Entries follow. Give back exactly the lines starting at the one containing "apply (upd_wan_fix _" and ending at the one containing "apply (callback_noop wenv", and no other lines.

Stored data>
━━━━━━━━━━

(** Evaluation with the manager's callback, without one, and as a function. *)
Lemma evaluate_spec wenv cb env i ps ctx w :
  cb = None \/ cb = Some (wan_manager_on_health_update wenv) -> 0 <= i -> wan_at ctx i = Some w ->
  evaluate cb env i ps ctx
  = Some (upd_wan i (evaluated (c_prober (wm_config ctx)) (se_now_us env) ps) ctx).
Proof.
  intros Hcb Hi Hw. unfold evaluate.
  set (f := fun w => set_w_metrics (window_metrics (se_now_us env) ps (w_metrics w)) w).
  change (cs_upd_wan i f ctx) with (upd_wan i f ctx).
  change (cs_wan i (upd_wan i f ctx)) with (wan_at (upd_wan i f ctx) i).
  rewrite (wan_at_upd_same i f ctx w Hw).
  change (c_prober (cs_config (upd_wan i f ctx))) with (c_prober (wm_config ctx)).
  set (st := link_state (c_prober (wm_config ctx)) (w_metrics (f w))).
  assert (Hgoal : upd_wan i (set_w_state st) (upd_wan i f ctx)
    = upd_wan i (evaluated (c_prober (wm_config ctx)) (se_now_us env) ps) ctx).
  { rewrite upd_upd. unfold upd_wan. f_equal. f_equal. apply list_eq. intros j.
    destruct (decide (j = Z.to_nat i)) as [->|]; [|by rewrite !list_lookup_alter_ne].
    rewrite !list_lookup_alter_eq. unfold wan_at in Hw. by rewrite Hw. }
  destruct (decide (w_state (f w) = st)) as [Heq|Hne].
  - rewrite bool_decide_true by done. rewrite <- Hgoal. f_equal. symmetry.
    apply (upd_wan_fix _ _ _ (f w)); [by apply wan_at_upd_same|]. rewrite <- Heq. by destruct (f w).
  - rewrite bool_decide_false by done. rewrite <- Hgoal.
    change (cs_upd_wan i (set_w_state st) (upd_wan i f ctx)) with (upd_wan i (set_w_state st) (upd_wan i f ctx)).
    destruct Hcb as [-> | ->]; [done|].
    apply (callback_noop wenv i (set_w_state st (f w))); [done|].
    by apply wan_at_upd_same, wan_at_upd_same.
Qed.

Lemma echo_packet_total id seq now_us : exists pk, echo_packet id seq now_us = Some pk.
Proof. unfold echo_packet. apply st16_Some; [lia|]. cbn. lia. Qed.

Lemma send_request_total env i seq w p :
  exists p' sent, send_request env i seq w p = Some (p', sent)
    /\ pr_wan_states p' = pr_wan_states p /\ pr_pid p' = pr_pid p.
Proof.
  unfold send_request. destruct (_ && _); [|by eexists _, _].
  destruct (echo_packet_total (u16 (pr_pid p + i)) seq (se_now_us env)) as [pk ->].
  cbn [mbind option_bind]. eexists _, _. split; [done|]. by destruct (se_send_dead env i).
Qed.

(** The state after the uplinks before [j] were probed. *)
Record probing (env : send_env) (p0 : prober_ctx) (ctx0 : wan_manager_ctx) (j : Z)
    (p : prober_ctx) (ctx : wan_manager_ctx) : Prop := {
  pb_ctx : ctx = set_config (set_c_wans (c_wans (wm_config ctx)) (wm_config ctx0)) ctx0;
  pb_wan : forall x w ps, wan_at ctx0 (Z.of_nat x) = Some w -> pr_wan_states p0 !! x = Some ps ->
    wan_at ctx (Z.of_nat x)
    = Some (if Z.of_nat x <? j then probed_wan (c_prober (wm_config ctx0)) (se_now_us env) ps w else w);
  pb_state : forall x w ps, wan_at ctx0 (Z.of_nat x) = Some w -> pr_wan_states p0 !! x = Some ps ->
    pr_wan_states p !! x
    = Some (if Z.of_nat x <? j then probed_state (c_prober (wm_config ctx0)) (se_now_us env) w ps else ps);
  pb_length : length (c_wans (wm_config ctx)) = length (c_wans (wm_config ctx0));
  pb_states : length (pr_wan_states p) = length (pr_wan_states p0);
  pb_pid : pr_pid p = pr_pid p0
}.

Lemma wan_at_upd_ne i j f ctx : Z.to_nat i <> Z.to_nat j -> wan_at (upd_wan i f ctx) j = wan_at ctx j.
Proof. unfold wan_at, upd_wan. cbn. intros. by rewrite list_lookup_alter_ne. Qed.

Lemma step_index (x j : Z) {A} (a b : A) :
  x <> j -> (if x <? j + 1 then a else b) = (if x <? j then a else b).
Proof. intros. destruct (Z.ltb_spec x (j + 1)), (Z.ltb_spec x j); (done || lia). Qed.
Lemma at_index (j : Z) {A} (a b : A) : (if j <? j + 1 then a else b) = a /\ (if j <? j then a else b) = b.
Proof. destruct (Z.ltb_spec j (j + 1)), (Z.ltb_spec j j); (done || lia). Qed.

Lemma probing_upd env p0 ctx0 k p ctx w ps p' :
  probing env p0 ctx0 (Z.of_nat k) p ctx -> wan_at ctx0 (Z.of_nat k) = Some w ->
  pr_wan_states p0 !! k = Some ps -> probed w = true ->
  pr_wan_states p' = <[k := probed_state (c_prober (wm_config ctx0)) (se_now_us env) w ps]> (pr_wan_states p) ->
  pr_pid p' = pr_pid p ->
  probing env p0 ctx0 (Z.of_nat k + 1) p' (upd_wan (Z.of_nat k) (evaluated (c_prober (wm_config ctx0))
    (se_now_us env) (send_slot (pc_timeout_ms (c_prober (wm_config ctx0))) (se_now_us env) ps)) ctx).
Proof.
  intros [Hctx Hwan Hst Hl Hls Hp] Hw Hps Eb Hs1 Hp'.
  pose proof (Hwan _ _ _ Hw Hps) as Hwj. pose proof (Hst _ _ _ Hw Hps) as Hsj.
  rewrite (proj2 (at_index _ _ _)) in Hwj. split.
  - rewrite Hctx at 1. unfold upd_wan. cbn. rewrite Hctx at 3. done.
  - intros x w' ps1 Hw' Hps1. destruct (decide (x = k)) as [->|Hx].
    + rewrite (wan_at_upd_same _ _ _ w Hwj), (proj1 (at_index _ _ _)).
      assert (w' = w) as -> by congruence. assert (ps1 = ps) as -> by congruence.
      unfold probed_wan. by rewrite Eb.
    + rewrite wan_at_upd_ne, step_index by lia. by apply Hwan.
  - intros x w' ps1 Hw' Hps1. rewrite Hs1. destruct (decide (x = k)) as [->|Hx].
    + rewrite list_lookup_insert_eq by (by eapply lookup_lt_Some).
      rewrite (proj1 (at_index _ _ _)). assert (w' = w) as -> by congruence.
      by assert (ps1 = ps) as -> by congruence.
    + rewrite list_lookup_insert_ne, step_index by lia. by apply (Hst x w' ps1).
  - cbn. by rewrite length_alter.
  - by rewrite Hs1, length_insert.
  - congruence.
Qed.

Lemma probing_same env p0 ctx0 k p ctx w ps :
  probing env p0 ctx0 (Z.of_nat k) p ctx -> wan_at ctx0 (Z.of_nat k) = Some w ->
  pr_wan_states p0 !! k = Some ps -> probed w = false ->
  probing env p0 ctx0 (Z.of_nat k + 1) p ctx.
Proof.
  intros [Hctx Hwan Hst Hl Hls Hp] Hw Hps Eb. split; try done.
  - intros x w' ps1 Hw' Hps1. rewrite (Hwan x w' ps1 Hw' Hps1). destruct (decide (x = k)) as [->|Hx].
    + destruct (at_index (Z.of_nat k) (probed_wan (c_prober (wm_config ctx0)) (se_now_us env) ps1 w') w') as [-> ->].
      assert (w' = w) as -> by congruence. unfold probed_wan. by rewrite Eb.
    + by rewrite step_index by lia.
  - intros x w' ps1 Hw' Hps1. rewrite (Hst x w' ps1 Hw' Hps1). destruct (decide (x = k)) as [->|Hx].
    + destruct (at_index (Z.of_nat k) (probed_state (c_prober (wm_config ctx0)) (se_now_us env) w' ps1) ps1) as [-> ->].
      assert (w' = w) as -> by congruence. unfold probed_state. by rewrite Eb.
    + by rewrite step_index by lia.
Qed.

━━━━━━━━━━

Result of the exercise>
    apply (upd_wan_fix _ _ _ (f w)); [by apply wan_at_upd_same|]. rewrite <- Heq. by destruct (f w).
  - rewrite bool_decide_false by done. rewrite <- Hgoal.
    change (cs_upd_wan i (set_w_state st) (upd_wan i f ctx)) with (upd_wan i (set_w_state st) (upd_wan i f ctx)).
    destruct Hcb as [-> | ->]; [done|].
    apply (callback_noop wenv i (set_w_state st (f w))); [done|].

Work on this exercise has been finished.